Il lavoro plasma gran parte del nostro stile di vita, con tutte le sue forme e conseguenze, soprattutto per quanto riguarda l’orario quotidiano. Chi non lavora nel classico turno dalle 9 alle 17 spesso soffre di sfasamenti del bioritmo, che a lungo andare possono causare problemi seri alla salute. In questo articolo scopriamo gli effetti di un orario di lavoro che altera il bioritmo e le strategie per attenuarne gli impatti negativi.
Il legame tra bioritmo e orario di lavoro
Il bioritmo è il sistema naturale del corpo umano che regola il sonno, la vigilanza, gli ormoni e molti altri processi fisici durante la giornata. Quando l’orario di lavoro si discosta dal ritmo circadiano naturale, come nei turni pomeridiani o notturni, il corpo fatica ad adattarsi, aumentando il rischio di problemi di salute.
Studi mostrano che chi lavora di notte ha maggiori probabilità di disturbi del sonno, obesità, diabete e malattie cardiovascolari. I turni rotativi, che interrompono il ciclo del sonno, influenzano anche memoria e concentrazione.

Una ricerca olandese con oltre 11.000 partecipanti (Lifelines Cohort Study) ha evidenziato come il lavoro notturno influenzi profondamente il funzionamento del corpo.
Chi lavora regolarmente di notte – soprattutto almeno cinque volte al mese o per più notti consecutive – presenta un indice di massa corporea più alto (in media +0,8 kg/m²) e una circonferenza vita maggiore (in media +1,6 cm), oltre a valori elevati di globuli bianchi legati a infiammazione e risposta immunitaria.
Questo significa che un disturbo prolungato del bioritmo può causare non solo stanchezza, ma anche problemi metabolici, obesità e infiammazioni. Curiosamente, chi lavora su turni da oltre 20 anni mostra effetti meno marcati, probabilmente perché solo chi si adatta meglio riesce a mantenere questo ritmo a lungo.
Come ristabilire il bioritmo
Anche se l’orario di lavoro può alterare il bioritmo, possiamo adottare strategie per supportare il ritmo naturale del corpo. Il primo passo è capire che non possiamo eliminare completamente i fattori che danneggiano il bioritmo, ma possiamo ridurne l’impatto.
Un metodo efficace è creare un ambiente di sonno ideale. Usa tende oscuranti e una stanza silenziosa per evitare disturbi durante il sonno diurno dopo il lavoro notturno. Ridurre l’esposizione alla luce è fondamentale, perché la luce è uno dei principali regolatori del ritmo circadiano.
Il ruolo dell’alimentazione e dell’attività fisica
Una dieta equilibrata e l’esercizio regolare sono essenziali per regolare il bioritmo.

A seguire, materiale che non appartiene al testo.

(** * The meatbag metronome: a shallow embedding of [arduino_sketch.ino]

    The sketch is one cooperative control loop.  Each call of [loop()] reads
    the millisecond clock and two digital pins, updates three global
    variables and writes decimal integers to the serial port.  The embedding
    below keeps the three globals in a record, passes the readings of one
    poll in as an environment, and returns the list of [Serial.print] calls
    the poll performed, in program order. *)

From Stdlib Require Import ZArith String Ascii DecimalString List Bool Lia.
Import ListNotations.
Local Open Scope Z_scope.

(** ** Machine integers *)

(** The sketch declares [timeElapsed] as [int].  The width of [int] is fixed
    by the board: 16 bits on the AVR boards, 32 bits on the ARM and ESP
    boards.  [unsigned long] is 32 bits on all of them. *)
Inductive int_width : Type := W16 | W32.

Definition int_bits (iw : int_width) : Z :=
  match iw with W16 => 16 | W32 => 32 end.

Definition ulong_modulus : Z := 2 ^ 32.

(** Value of an [unsigned long] expression: reduction modulo 2^32. *)
Definition to_ulong (z : Z) : Z := z mod ulong_modulus.

(** Conversion of an integer value to [int]: the value is reduced modulo
    2^w and read as a two's complement number (what gcc does for an
    out-of-range conversion to a signed type). *)
Definition to_int (iw : int_width) (z : Z) : Z :=
  let m := 2 ^ int_bits iw in
  let r := z mod m in
  if r <? m / 2 then r else r - m.

Definition INT_MAX (iw : int_width) : Z := 2 ^ (int_bits iw - 1) - 1.

(** ** Constants of the sketch *)

Definition PIN_MEATBAG_IN : Z := 2.
Definition PIN_MEATBAG_ACTIVATE : Z := 3.

Definition MSG_MEATBAG_DEACTIVATE : Z := 2.
Definition MSG_MEATBAG_ACTIVATE : Z := 3.
Definition MSG_EVENT_HEARTBEAT : Z := 4.
Definition MSG_EVENT_PROBE : Z := 5.

Definition MEATBAG_BAUD : Z := 4.
Definition CYCLE_TIMESPAN : Z := Z.quot 1000 MEATBAG_BAUD.
Definition EVENT_TIMESPAN : Z := Z.quot CYCLE_TIMESPAN 2.

(** Pin levels of the Arduino core ([LOW] is 0, [HIGH] is 1). *)
Definition LOW : Z := 0.
Definition HIGH : Z := 1.

Inductive level : Type := Low | High.

Definition level_int (l : level) : Z :=
  match l with Low => LOW | High => HIGH end.

(** ** Global variables *)

Record globals : Type := mkGlobals {
  isMeatbagTranscribing : Z;   (* int *)
  previousTimestamp : Z;       (* unsigned long *)
  previousEvent : Z            (* unsigned long *)
}.

(** The initialisers of the three globals. *)
Definition init : globals :=
  {| isMeatbagTranscribing := 0;
     previousTimestamp := 0;
     previousEvent := to_ulong MSG_EVENT_PROBE |}.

Organizza i pasti in base al tuo orario di lavoro e mantieni una routine alimentare per aiutare il corpo ad adattarsi anche a orari insoliti.

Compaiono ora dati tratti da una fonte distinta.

(** * coldatoms.particles: ensembles, sources, sinks and the drift-kick push

    A shallow embedding of [src/coldatoms/particles.py].

    Numbers.  The source computes in [float64].  The embedding idealises a
    float as an exact rational ([Qc], canonical rationals with Leibniz
    equality): rounding, infinities and NaN are outside the model.  An
    operation whose [float64] result would be an infinity or a NaN (a
    division by zero) has no value in the model and is reported as an
    exception instead, see [py_div] and [np_div].  The time step [dt] and
    a mass [PyFloat m] are plain Python floats; a numpy scalar
    ([numpy.float64]) divides as an array does.

    Arrays.  A numpy array is its shape together with its elements in C
    order ([ndarray]), and it is laid out in memory in that order, as every
    array is that numpy makes here ([np.zeros], the result of an
    arithmetic operation, the copy of such an array).  An array with
    another memory layout (a transposed or Fortran-ordered array of two or
    more dimensions handed in by a caller, whose layout [np.copy] keeps)
    is outside the model; nothing below depends on the layout except
    [nd_resize].  Arrays that are reachable from several places (the
    arrays of an ensemble, an array owned by the caller) live in a store
    ([w_heap]) and are named by their location, so that in-place updates
    and aliasing are visible.

    Effects.  Methods and drivers are computations [M A] over a [world]:
    they return a value or raise a Python exception, and in both cases
    leave behind the world they reached. *)

From Stdlib Require Import QArith Qcanon ZArith Lia.
From stdpp Require Import base list gmap strings.

Local Open Scope Qc_scope.

(** ** Exceptions and outcomes *)

Inductive exn : Type :=
  | RuntimeError (msg : string)
  | ValueError
  | IndexError
  | ZeroDivisionError
  | FloatingPointError
  | SystemError.

Inductive outcome (A : Type) : Type :=
  | Ok (a : A)
  | Raise (e : exn).
Arguments Ok {A} a.
Arguments Raise {A} e.

Definition obind {A B} (o : outcome A) (k : A -> outcome B) : outcome B :=
  match o with
  | Ok a => k a
  | Raise e => Raise e
  end.

(** ** Scalars *)

Definition half : Qc := Q2Qc (1 # 2).
Definition two : Qc := Q2Qc 2.

(** [a / b] on two numpy [float64] scalars.  numpy yields an infinity or a
    NaN (and a warning) when [b] is zero; the model has no such value and
    raises [FloatingPointError], which is what numpy does under
    [np.errstate(divide='raise', invalid='raise')]. *)
Definition np_div (a b : Qc) : outcome Qc :=
  if decide (b = 0) then Raise FloatingPointError else Ok (a / b).

(** [a / b] on two Python floats: [ZeroDivisionError] when [b] is zero. *)
Definition py_div (a b : Qc) : outcome Qc :=
  if decide (b = 0) then Raise ZeroDivisionError else Ok (a / b).

(** ** numpy arrays

    An array is its shape and its elements in C (row-major) order; a
    well-formed array has as many elements as its shape says. *)

Definition size_of (s : list nat) : nat := foldr Nat.mul 1%nat s.

Record ndarray : Type := NdArray { nd_shape : list nat; nd_data : list Qc }.

Definition nd_wf (a : ndarray) : Prop :=
  length (nd_data a) = size_of (nd_shape a).

(** [np.zeros(shape)], [np.zeros_like(a)], [np.copy(a)] (as values: where
    the result is stored is the caller's business). *)
Definition np_zeros (s : list nat) : ndarray :=
  NdArray s (replicate (size_of s) 0).
Definition np_zeros_like (a : ndarray) : ndarray := np_zeros (nd_shape a).
Definition np_copy (a : ndarray) : ndarray :=
  NdArray (nd_shape a) (nd_data a).

(** [a.shape[0]]: a zero-dimensional array has an empty shape tuple, and
    indexing it raises [IndexError]. *)
Definition shape0 (a : ndarray) : outcome nat :=
  match nd_shape a with
  | n :: _ => Ok n
  | [] => Raise IndexError
  end.

(** [a[i]] for an integer [0 <= i]: the [i]-th sub-array along the leading
    axis; [IndexError] when [a] is zero-dimensional or [i] is out of
    range. *)
Definition nd_getitem (a : ndarray) (i : nat) : outcome ndarray :=
  match nd_shape a with
  | n :: s =>
      if decide (i < n)%nat
      then Ok (NdArray s (take (size_of s) (drop (i * size_of s) (nd_data a))))
      else Raise IndexError
  | [] => Raise IndexError
  end.

(** The in-place method [a.resize(new_shape)]: the elements are kept in
    the order in which they lie in memory, cut or padded with zeros to the
    size of the new shape.  For the arrays of the model that is the C
    order of [nd_data]; it holds for [x] and [v], which [np.zeros] makes,
    and for every one-dimensional array, and not for an array of two or
    more dimensions in Fortran order.  (numpy also refuses to resize an
    array that other arrays or variables refer to; reference counts are
    not modelled.) *)
Definition nd_resize (new_shape : list nat) (a : ndarray) : ndarray :=
  let n := size_of new_shape in
  NdArray new_shape
          (take n (nd_data a) ++ replicate (n - length (nd_data a)) 0).

(** *** Broadcasting

    Shapes are aligned at their last axis; an axis of length one, or a
    missing leading axis, is stretched. *)

(** The multi-index of the flat index [k] in shape [s], and back. *)
Fixpoint unravel (s : list nat) (k : nat) : list nat :=
  match s with
  | [] => []
  | _ :: s' => (k / size_of s')%nat :: unravel s' (k mod size_of s')
  end.

Fixpoint ravel (s idx : list nat) : nat :=
  match s, idx with
  | _ :: s', i :: idx' => (i * size_of s' + ravel s' idx')%nat
  | _, _ => 0%nat
  end.

(** [s] with leading axes of length one, up to [n] axes. *)
Definition pad_shape (n : nat) (s : list nat) : list nat :=
  replicate (n - length s) 1%nat ++ s.

(** Can an array of shape [s] be broadcast to shape [t]? *)
Definition broadcastable (s t : list nat) : bool :=
  bool_decide (length s <= length t)%nat &&
  forallb (fun p => (p.1 =? p.2)%nat || (p.1 =? 1)%nat)
          (zip (pad_shape (length t) s) t).

(** The flat index, in an array of shape [s], of the element that
    broadcasting to shape [t] puts at flat index [k]. *)
Definition bcast_index (s t : list nat) (k : nat) : nat :=
  let ps := pad_shape (length t) s in
  ravel ps (zip_with (fun d i => if (d =? 1)%nat then 0%nat else i)
                     ps (unravel t k)).

(** [np.broadcast_to(a, t)], as the list of the elements. *)
Definition broadcast_to (t : list nat) (a : ndarray) : outcome (list Qc) :=
  if broadcastable (nd_shape a) t
  then Ok (map (fun k => default 0 (nd_data a !! bcast_index (nd_shape a) t k))
               (seq 0 (size_of t)))
  else Raise ValueError.

(** The common shape of two operands. *)
Definition bcast_dim (p : nat * nat) : option nat :=
  if (p.1 =? p.2)%nat then Some p.1
  else if (p.1 =? 1)%nat then Some p.2
  else if (p.2 =? 1)%nat then Some p.1
  else None.

Definition broadcast_shapes (s1 s2 : list nat) : outcome (list nat) :=
  let n := length s1 `max` length s2 in
  match mapM bcast_dim (zip (pad_shape n s1) (pad_shape n s2)) with
  | Some t => Ok t
  | None => Raise ValueError
  end.

(** *** Arithmetic *)

(** [c * a] for a Python float [c]. *)
Definition nd_scale (c : Qc) (a : ndarray) : ndarray :=
  NdArray (nd_shape a) (map (Qcmult c) (nd_data a)).

(** The in-place [a += b]: [b] is broadcast to the shape of [a], which
    cannot change; [ValueError] otherwise. *)
Definition nd_iadd (a b : ndarray) : outcome ndarray :=
  obind (broadcast_to (nd_shape a) b) (fun d =>
  Ok (NdArray (nd_shape a) (zip_with Qcplus (nd_data a) d))).

(** [a * b]: a new array of the common shape. *)
Definition nd_mul (a b : ndarray) : outcome ndarray :=
  obind (broadcast_shapes (nd_shape a) (nd_shape b)) (fun t =>
  obind (broadcast_to t a) (fun da =>
  obind (broadcast_to t b) (fun db =>
  Ok (NdArray t (zip_with Qcmult da db))))).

L’attività fisica mantiene alto il livello di energia e migliora la qualità del sonno. Spesso si evita di allenarsi per stanchezza, ma un movimento leggero e costante aumenta la vitalità e contrasta i cambiamenti biofisici legati all’orario di lavoro.
Gestione dello stress, riposo e vita sociale
Gestire lo stress e riposare bene sono fondamentali per mantenere il bioritmo. Lo stress lavorativo è un fattore inevitabile che può aggravare i problemi di salute legati al lavoro notturno. Trova attività rilassanti come meditazione, esercizi di respirazione o leggere un buon libro.
Mantenere una vita sociale attiva e coltivare rapporti familiari e amicali è altrettanto importante per l’equilibrio emotivo. Il supporto affettivo e le interazioni sociali aiutano a ridurre il senso di isolamento, spesso vissuto da chi lavora di notte.